Bi-Weekly Brief. Jan 2, 2026

Palestinians have no say and no rights while perpetrators of genocide determine their future 

The logo for the new Board of Peace, launched on Jan. 22 at the World Economic Forum in Davis,  speaks volumes about the world according to Trump.  It mimics the UN logo: both feature olive branches surrounding a land mass.  In the Trump version the world map depicted in the UN logo has been reduced to North America and instead of the UN’s blue, it is a gleaming gold.  

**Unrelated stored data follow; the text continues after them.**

(** * Replay buffer and DQN agent: a shallow embedding of [buffer.py] and [model.py]

    The arrays of the program are JAX arrays.  A [float32] is an IEEE-754
    binary32 value, modelled by the Standard Library's [spec_float] at
    precision 24 and exponent bound 128; an [int32] is a [Z] with the
    wrap-around written out; an operation that raises returns [Raise].

    Layout: the numeric layer, then [buffer.py], then [model.py] (on a state
    without batch axis in [Model], on states of any shape in [ModelND]), then
    the theorems. *)

From Stdlib Require Import ZArith Bool Lia.
From Stdlib Require Import Floats.SpecFloat.
From stdpp Require Import base list.

Local Open Scope Z_scope.

(** ** Results of operations that may raise *)

Inductive exn : Type :=
  | BroadcastError   (* incompatible shapes in [jnp.broadcast_to] or a binary operation *)
  | EmptyReduction   (* [jnp.max] or [jnp.argmax] of an empty array, [choice] over nothing *)
  | IndexError       (* indexing an axis without entries, or an axis that is not there *)
  | ParamShapeError  (* flax: a parameter does not have the shape its layer expects *)
  | ZeroDivisionError. (* flax: the initializer of a kernel one of whose dimensions is 0 *)

Inductive result (A : Type) : Type :=
  | Ok (a : A)
  | Raise (e : exn).
Arguments Ok {A} a.
Arguments Raise {A} e.

#[global] Instance result_ret : MRet result := fun A a => Ok a.

#[global] Instance result_bind : MBind result := fun A B k r =>
  match r with
  | Ok a => k a
  | Raise e => Raise e
  end.

(** ** float32 *)

Module F32.

Definition prec : Z := 24.
Definition emax : Z := 128.

Definition t : Type := spec_float.

Definition zero : t := S754_zero false.
Definition neg_zero : t := S754_zero true.
Definition nan : t := S754_nan.
Definition infinity : t := S754_infinity false.

Definition of_Z (z : Z) : t := binary_normalize prec emax z 0 false.
Definition one : t := Eval cbv in of_Z 1.

Definition add : t -> t -> t := SFadd prec emax.
Definition sub : t -> t -> t := SFsub prec emax.
Definition mul : t -> t -> t := SFmul prec emax.
Definition ltb : t -> t -> bool := SFltb.
Definition leb : t -> t -> bool := SFleb.

Definition is_nan (x : t) : bool :=
  match x with S754_nan => true | _ => false end.

Definition is_zero (x : t) : bool :=
  match x with S754_zero _ => true | _ => false end.

(** Neither an infinity nor a NaN. *)
Definition is_finite (x : t) : bool :=
  match x with S754_zero _ | S754_finite _ _ _ => true | _ => false end.

(** A non-zero value below the smallest normal number [2^-126].  The
    operations above are those of IEEE 754, which keep such values; a backend
    that flushes them to zero (XLA does on some processors) differs on them.
    Statements that would depend on it leave the subnormal values out. *)
Definition is_subnormal (x : t) : bool :=
  match x with
  | S754_finite _ m e => Z.pos (digits2_pos m) + e <=? -126
  | _ => false
  end.

(** A [bool] read as a float32, as in [1.0 - done]. *)
Definition of_bool (b : bool) : t := if b then one else zero.

(** [jnp.maximum]: a NaN operand wins, otherwise the larger one; on a tie
    the left operand is kept. *)
Definition maximum (a b : t) : t :=
  if is_nan a then a
  else if is_nan b then b
  else if ltb a b then b else a.

(** Two values that compare equal as numbers: the same value, or two zeros
    that differ at most in sign. *)
Definition same_number (x y : t) : Prop :=
  x = y \/ (is_zero x = true /\ is_zero y = true).

End F32.

Abbreviation f32 := F32.t.

(** ** int32 *)

Definition int32_max : Z := 2147483647.

(** Two's complement wrap-around of a 32-bit signed integer. *)
Definition wrap32 (z : Z) : Z := (z + 2147483648) mod 4294967296 - 2147483648.

(** ** Arrays *)

(** A value without leading (row) dimension: a shape and the elements in
    row-major order. *)
Record Tensor (A : Type) : Type := mkTensor {
  shape : list nat;
  data : list A
}.
Arguments mkTensor {A} shape data.
Arguments shape {A} _.
Arguments data {A} _.

(** An array of shape [(length rows, *row_shape)], kept as the list of its
    rows, each row in row-major order. *)
Record Array (A : Type) : Type := mkArray {
  row_shape : list nat;
  rows : list (list A)
}.
Arguments mkArray {A} row_shape rows.
Arguments row_shape {A} _.
Arguments rows {A} _.

Definition numel (sh : list nat) : nat := fold_right Nat.mul 1%nat sh.

(** [jnp.zeros((n, *sh))] with fill element [z]. *)
Definition jnp_zeros {A} (z : A) (n : nat) (sh : list nat) : Array A :=
  mkArray sh (replicate n (replicate (numel sh) z)).

(** [n] consecutive blocks of [w] elements. *)
Fixpoint chunks {A} (w n : nat) (d : list A) : list (list A) :=
  match n with
  | O => []
  | S n' => take w d :: chunks w n' (drop w d)
  end.

(** Row-major data of [d] (of shape [src]) stretched to shape [tgt]; both
    shapes have the same rank and every dimension of [src] is 1 or equals
    the one of [tgt]. *)
Fixpoint expand {A} (src tgt : list nat) (d : list A) : list A :=
  match src, tgt with
  | s :: src', t :: tgt' =>
      if Nat.eqb s t
      then concat (map (expand src' tgt') (chunks (numel src') s d))
      else concat (replicate t (expand src' tgt' d))
  | _, _ => d
  end.

Fixpoint dims_compatible (src tgt : list nat) : bool :=
  match src, tgt with
  | s :: src', t :: tgt' =>
      (Nat.eqb s 1 || Nat.eqb s t) && dims_compatible src' tgt'
  | [], [] => true
  | _, _ => false
  end.

Definition shape_eqb (a b : list nat) : bool :=
  bool_decide (a = b).

(** Whether [jnp.broadcast_to] accepts a value of shape [src] for the shape
    [tgt]: not more dimensions than [tgt], and each trailing dimension is 1
    or the target's. *)
Definition broadcastable (src tgt : list nat) : bool :=
  shape_eqb src tgt
  || (Nat.leb (length src) (length tgt)
      && dims_compatible src (drop (length tgt - length src)%nat tgt)).

(** [jnp.broadcast_to(v, tgt)], returning the row-major data. *)
Definition broadcast_to {A} (v : Tensor A) (tgt : list nat) : result (list A) :=
  if shape_eqb (shape v) tgt then Ok (data v)
  else if Nat.leb (length (shape v)) (length tgt)
          && dims_compatible (shape v) (drop (length tgt - length (shape v))%nat tgt)
  then
    let nlead := (length tgt - length (shape v))%nat in
    Ok (expand (replicate nlead 1%nat ++ shape v) tgt (data v))
  else Raise BroadcastError.

(** A Python index into an axis of [n] entries: a negative index counts from
    the end. *)
Definition norm_index (n i : Z) : Z := if i <? 0 then i + n else i.

(** [arr.at[i].set(v)] for a traced scalar index.  The index is resolved
    first: an array without rows has no row to index, whatever [v] is.  Then
    [v] is broadcast to the shape of a row; an index out of bounds drops the
    update. *)
Definition at_set {A} (arr : Array A) (i : Z) (v : Tensor A) : result (Array A) :=
  let n := Z.of_nat (length (rows arr)) in
  if n =? 0 then Raise IndexError
  else
    row ← broadcast_to v (row_shape arr);
    let j := norm_index n i in
    if (0 <=? j) && (j <? n)
    then Ok (mkArray (row_shape arr) (<[Z.to_nat j := row]> (rows arr)))
    else Ok arr.

(** The row number that [arr[i]] reads for a traced scalar index: a negative
    index counts from the end, and the result is clamped into bounds. *)
Definition read_index (n i : Z) : Z := Z.max 0 (Z.min (norm_index n i) (n - 1)).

An “alternative to the UN?

So far, 26 countries out of the 60 or so that received invitations have either signed up or said they would be doing so.  Among them are Israel (whose prime minister skipped the Davos Forum out of fear of arrest), Türkiye and Qatar which Israel tried to exclude and many autocratic regimes.  To date, Hungary is the sole European country to accept Trump’s invitation.   Canada, whose prime minister, Mark Carney,  spoke bluntly at Davos about the “rupture” in the world order without directly mentioning the rapacious hegemon threatening to take over Greenland, has the distinction of being the only country whose invitation Trump has rescinded

Did the countries that signed on have a clear idea about Board of Peace operations and goals or did they just want to be on Trump’s team?  Its charter bears scant resemblance to the mandate of Trump’s ‘peace plan’ endorsed  by the UN Security Council on Nov. 17, 2025 (resolution 2803).  It makes no mention of Gaza, Israel or Hamas.  Rather than lasting for three years as originally conceived, it shall “dissolve at such time as the Chairman considers necessary or appropriate.” Member states can serve a term of three years free of charge, or stay indefinitely if they “contribute more than USD $1,000,000,000 in cash funds to the Board of Peace within the first year of the Charter’s entry into force.”  That’s $1 billion from each country, which is reportedly not for reconstruction and which the Chairman will oversee.   In addition to all the other powers given him by the Charter, Trump as Chairman (possibly for life) “is the final authority regarding the meaning, interpretation, and application of this Charter.”   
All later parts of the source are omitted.